----- Available records

Lemma ctl_applied bad : bool_decide (id_of 46 = bad) = false -> bool_decide (id_of 47 = bad) = false ->
  exists base, applied digest_demo (execute_demo bad) false base (id_of 15) [id_of 47; id_of 46] (mkStack 4 [] [], ∅) ctl.
Proof.
  intros B1 B2. destruct (db_of_tree (fork_ops [48; 60; 72]) ltac:(vm_compute; reflexivity)) as [base T]. exists base.
  rewrite (adopt_same [id_of 46; id_of 47]) in T. change (tree digest_demo base (findex (fork_db ctl))) in T.
  assert (M : marksb (findex (fork_db ctl)) (id_of 15) [id_of 47; id_of 46] = true) by (vm_compute; reflexivity).
  split.
  - split; [exact T|]. split; [|split; reflexivity]. exists (setv (setm true (at_slot 47 late_db))). split; vm_compute; reflexivity.
  - assert (E : bid (chead ctl) = id_of 47) by reflexivity. rewrite E. clear E.
    apply (path_block _ (id_of 47) (setv (setm true (at_slot 47 late_db)))); [vm_compute; reflexivity|].
    assert (E : prev (setv (setm true (at_slot 47 late_db))) = id_of 46) by (vm_compute; reflexivity). rewrite E. clear E.
    apply (path_block _ (id_of 46) (setv (setm true (at_slot 46 late_db)))); [vm_compute; reflexivity|].
    assert (E : prev (setv (setm true (at_slot 46 late_db))) = id_of 15) by (vm_compute; reflexivity). rewrite E. constructor.
  - apply somes_ok. vm_compute. reflexivity.
  - cbn [runs]. exists (mkStack 4 [id_of 46] [[]], {[5 := id_of 46]}), [id_of 46; id_of 47]. split.
    + exists (mkStack 4 [] [], ∅), [id_of 46]. split; [reflexivity|]. split; [unfold execute_demo; rewrite B1; reflexivity|].
      assert (E : num_from_id (id_of 46) = 5) by (vm_compute; reflexivity). unfold row. rewrite E. reflexivity.
    + split; [unfold execute_demo; rewrite B2; reflexivity|]. assert (E : num_from_id (id_of 47) = 6) by (vm_compute; reflexivity). unfold row. rewrite E. reflexivity.
  - split; [vm_compute; reflexivity|]. intros n _. apply lookup_empty.
  - intros x b Hx. exact (proj1 (marksb_ok _ _ _ _ _ (tree_keyed _ _ _ T) M Hx)).
  - intros x b Hx. exact (proj2 (marksb_ok _ _ _ _ _ (tree_keyed _ _ _ T) M Hx)).
Qed.

Lemma switch_forks_witness :
  (snd (switch_demo digest0) = Ok tt /\ bid (chead (switch_demo digest0).1) = id_of 72 /\ top (state_db (switch_demo digest0).1) = [id_of 48; id_of 60; id_of 72] /\
   same_tree (findex (fork_db ctl)) (findex (fork_db (switch_demo digest0).1))) /\
  (snd (switch_demo (id_of 60)) = Err (ChainError "bad block") /\ bid (chead (switch_demo (id_of 60)).1) = id_of 47 /\ state (switch_demo (id_of 60)).1 = state ctl).
Proof.
  set (nh := at_slot 72 (fork_db ctl)).
  assert (H1 : fhead (fork_db ctl) = Some (bid nh)) by (vm_compute; reflexivity).
  assert (H2 : findex (fork_db ctl) !! bid nh = Some nh) by (vm_compute; reflexivity).
  assert (H3 : builds_on (findex (fork_db ctl)) (id_of 15) (bid nh)).
  { apply builds_next with nh; [|exact H2]. apply builds_next with (at_slot 60 (fork_db ctl)); [|vm_compute; reflexivity].
    apply builds_next with (at_slot 48 (fork_db ctl)); [|vm_compute; reflexivity].
    assert (E : prev (at_slot 48 (fork_db ctl)) = id_of 15) by (vm_compute; reflexivity). rewrite E. constructor. }
  assert (H4 : bool_decide (bid nh = id_of 15) = false) by (vm_compute; reflexivity). apply bool_decide_eq_false in H4.
  assert (H5 : bool_decide (bid (chead ctl) = id_of 15) = false) by (vm_compute; reflexivity). apply bool_decide_eq_false in H5.
  split.
  - destruct (ctl_applied digest0) as [base A]; [vm_compute; reflexivity|vm_compute; reflexivity|].
    assert (R : snd (switch_demo digest0) = Ok tt) by (vm_compute; reflexivity).
    assert (S1 : top (state_db (switch_demo digest0).1) = [id_of 48; id_of 60; id_of 72]) by (vm_compute; reflexivity).
    assert (N : bid nh = id_of 72) by (vm_compute; reflexivity).
    pose proof (switch_forks digest_demo _ (sorted_by before_num) by_lib_lawful (execute_demo digest0) false (execute_demo_repeats digest0) base _ _ _ ctl nh complete_block
      (switch_demo digest0).1 (switch_demo digest0).2 A H1 H2 H3 H4 (fun E => match H5 E with end) (surjective_pairing _)) as K.
    rewrite R in K. destruct K as (_ & K2 & K3). split; [exact R|]. split; [rewrite <- N; exact K2|]. split; [exact S1|exact K3].
  - destruct (ctl_applied (id_of 60)) as [base A]; [vm_compute; reflexivity|vm_compute; reflexivity|].
    assert (R : snd (switch_demo (id_of 60)) = Err (ChainError "bad block")) by (vm_compute; reflexivity).
    pose proof (switch_forks digest_demo _ (sorted_by before_num) by_lib_lawful (execute_demo (id_of 60)) false (execute_demo_repeats (id_of 60)) base _ _ _ ctl nh complete_block
      (switch_demo (id_of 60)).1 (switch_demo (id_of 60)).2 A H1 H2 H3 H4 (fun E => match H5 E with end) (surjective_pairing _)) as K.
    rewrite R in K. destruct K as (_ & K2 & K3 & _). split; [exact R|]. split; [exact K2|exact K3].
Defined.

#[local] Abbreviation step_demo := (fork_step pair_demo digest_demo hash_schedule_demo recover_demo (sorted_by before_lib) (sorted_by before_num)).

(** The chain of four producers hands over to two; then slot 252 is the turn of one of them. *)
Definition handover_ops := start_ops ++ chain_of 15 [60; 72; 84; 108; 120; 132] ++ [(132, 156, Some (keys 2 ["a"; "e"]))] ++ chain_of 156 [168; 180; 204; 216; 228].
Definition handover_db : fork_database := db_of handover_ops.
Definition handover_block : block_state :=
  let s := bs (at_slot 228 handover_db) in
  mkBlockState (ok_or header_state0 (next pair_demo digest_demo hash_schedule_demo recover_demo (header_on 228 252 None handover_db) false s)) false true.
Definition handover_ctl : controller (stack (list digest)) := mkController handover_db (at_slot 228 handover_db) (mkStack (bnum (at_slot 228 handover_db)) [] []) ∅.

Definition refused : controller (stack (list digest)) * res unit :=
  commit_block (sorted_by before_lib) (sorted_by before_num) false true handover_block [] handover_ctl.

----------

* Task item
The response should consist of the entries, retyped exactly and in full.

* Response below
Lemma ctl_applied bad : bool_decide (id_of 46 = bad) = false -> bool_decide (id_of 47 = bad) = false ->
  exists base, applied digest_demo (execute_demo bad) false base (id_of 15) [id_of 47; id_of 46] (mkStack 4 [] [], ∅) ctl.
Proof.
  intros B1 B2. destruct (db_of_tree (fork_ops [48; 60; 72]) ltac:(vm_compute; reflexivity)) as [base T]. exists base.
  rewrite (adopt_same [id_of 46; id_of 47]) in T. change (tree digest_demo base (findex (fork_db ctl))) in T.
  assert (M : marksb (findex (fork_db ctl)) (id_of 15) [id_of 47; id_of 46] = true) by (vm_compute; reflexivity).
  split.
  - split; [exact T|]. split; [|split; reflexivity]. exists (setv (setm true (at_slot 47 late_db))). split; vm_compute; reflexivity.
  - assert (E : bid (chead ctl) = id_of 47) by reflexivity. rewrite E. clear E.
    apply (path_block _ (id_of 47) (setv (setm true (at_slot 47 late_db)))); [vm_compute; reflexivity|].
    assert (E : prev (setv (setm true (at_slot 47 late_db))) = id_of 46) by (vm_compute; reflexivity). rewrite E. clear E.
    apply (path_block _ (id_of 46) (setv (setm true (at_slot 46 late_db)))); [vm_compute; reflexivity|].
    assert (E : prev (setv (setm true (at_slot 46 late_db))) = id_of 15) by (vm_compute; reflexivity). rewrite E. constructor.
  - apply somes_ok. vm_compute. reflexivity.
  - cbn [runs]. exists (mkStack 4 [id_of 46] [[]], {[5 := id_of 46]}), [id_of 46; id_of 47]. split.
    + exists (mkStack 4 [] [], ∅), [id_of 46]. split; [reflexivity|]. split; [unfold execute_demo; rewrite B1; reflexivity|].
      assert (E : num_from_id (id_of 46) = 5) by (vm_compute; reflexivity). unfold row. rewrite E. reflexivity.
    + split; [unfold execute_demo; rewrite B2; reflexivity|]. assert (E : num_from_id (id_of 47) = 6) by (vm_compute; reflexivity). unfold row. rewrite E. reflexivity.
  - split; [vm_compute; reflexivity|]. intros n _. apply lookup_empty.
  - intros x b Hx. exact (proj1 (marksb_ok _ _ _ _ _ (tree_keyed _ _ _ T) M Hx)).
  - intros x b Hx. exact (proj2 (marksb_ok _ _ _ _ _ (tree_keyed _ _ _ T) M Hx)).
Qed.

Lemma switch_forks_witness :
  (snd (switch_demo digest0) = Ok tt /\ bid (chead (switch_demo digest0).1) = id_of 72 /\ top (state_db (switch_demo digest0).1) = [id_of 48; id_of 60; id_of 72] /\
   same_tree (findex (fork_db ctl)) (findex (fork_db (switch_demo digest0).1))) /\
  (snd (switch_demo (id_of 60)) = Err (ChainError "bad block") /\ bid (chead (switch_demo (id_of 60)).1) = id_of 47 /\ state (switch_demo (id_of 60)).1 = state ctl).
Proof.
  set (nh := at_slot 72 (fork_db ctl)).
  assert (H1 : fhead (fork_db ctl) = Some (bid nh)) by (vm_compute; reflexivity).
  assert (H2 : findex (fork_db ctl) !! bid nh = Some nh) by (vm_compute; reflexivity).
  assert (H3 : builds_on (findex (fork_db ctl)) (id_of 15) (bid nh)).
  { apply builds_next with nh; [|exact H2]. apply builds_next with (at_slot 60 (fork_db ctl)); [|vm_compute; reflexivity].
    apply builds_next with (at_slot 48 (fork_db ctl)); [|vm_compute; reflexivity].
    assert (E : prev (at_slot 48 (fork_db ctl)) = id_of 15) by (vm_compute; reflexivity). rewrite E. constructor. }
  assert (H4 : bool_decide (bid nh = id_of 15) = false) by (vm_compute; reflexivity). apply bool_decide_eq_false in H4.
  assert (H5 : bool_decide (bid (chead ctl) = id_of 15) = false) by (vm_compute; reflexivity). apply bool_decide_eq_false in H5.
  split.
  - destruct (ctl_applied digest0) as [base A]; [vm_compute; reflexivity|vm_compute; reflexivity|].
    assert (R : snd (switch_demo digest0) = Ok tt) by (vm_compute; reflexivity).
    assert (S1 : top (state_db (switch_demo digest0).1) = [id_of 48; id_of 60; id_of 72]) by (vm_compute; reflexivity).
    assert (N : bid nh = id_of 72) by (vm_compute; reflexivity).
    pose proof (switch_forks digest_demo _ (sorted_by before_num) by_lib_lawful (execute_demo digest0) false (execute_demo_repeats digest0) base _ _ _ ctl nh complete_block
      (switch_demo digest0).1 (switch_demo digest0).2 A H1 H2 H3 H4 (fun E => match H5 E with end) (surjective_pairing _)) as K.
    rewrite R in K. destruct K as (_ & K2 & K3). split; [exact R|]. split; [rewrite <- N; exact K2|]. split; [exact S1|exact K3].
  - destruct (ctl_applied (id_of 60)) as [base A]; [vm_compute; reflexivity|vm_compute; reflexivity|].
    assert (R : snd (switch_demo (id_of 60)) = Err (ChainError "bad block")) by (vm_compute; reflexivity).
    pose proof (switch_forks digest_demo _ (sorted_by before_num) by_lib_lawful (execute_demo (id_of 60)) false (execute_demo_repeats (id_of 60)) base _ _ _ ctl nh complete_block
      (switch_demo (id_of 60)).1 (switch_demo (id_of 60)).2 A H1 H2 H3 H4 (fun E => match H5 E with end) (surjective_pairing _)) as K.
    rewrite R in K. destruct K as (_ & K2 & K3 & _). split; [exact R|]. split; [exact K2|exact K3].
Defined.

#[local] Abbreviation step_demo := (fork_step pair_demo digest_demo hash_schedule_demo recover_demo (sorted_by before_lib) (sorted_by before_num)).

(** The chain of four producers hands over to two; then slot 252 is the turn of one of them. *)
Definition handover_ops := start_ops ++ chain_of 15 [60; 72; 84; 108; 120; 132] ++ [(132, 156, Some (keys 2 ["a"; "e"]))] ++ chain_of 156 [168; 180; 204; 216; 228].
Definition handover_db : fork_database := db_of handover_ops.
Definition handover_block : block_state :=
  let s := bs (at_slot 228 handover_db) in
  mkBlockState (ok_or header_state0 (next pair_demo digest_demo hash_schedule_demo recover_demo (header_on 228 252 None handover_db) false s)) false true.
Definition handover_ctl : controller (stack (list digest)) := mkController handover_db (at_slot 228 handover_db) (mkStack (bnum (at_slot 228 handover_db)) [] []) ∅.

Definition refused : controller (stack (list digest)) * res unit :=
  commit_block (sorted_by before_lib) (sorted_by before_num) false true handover_block [] handover_ctl.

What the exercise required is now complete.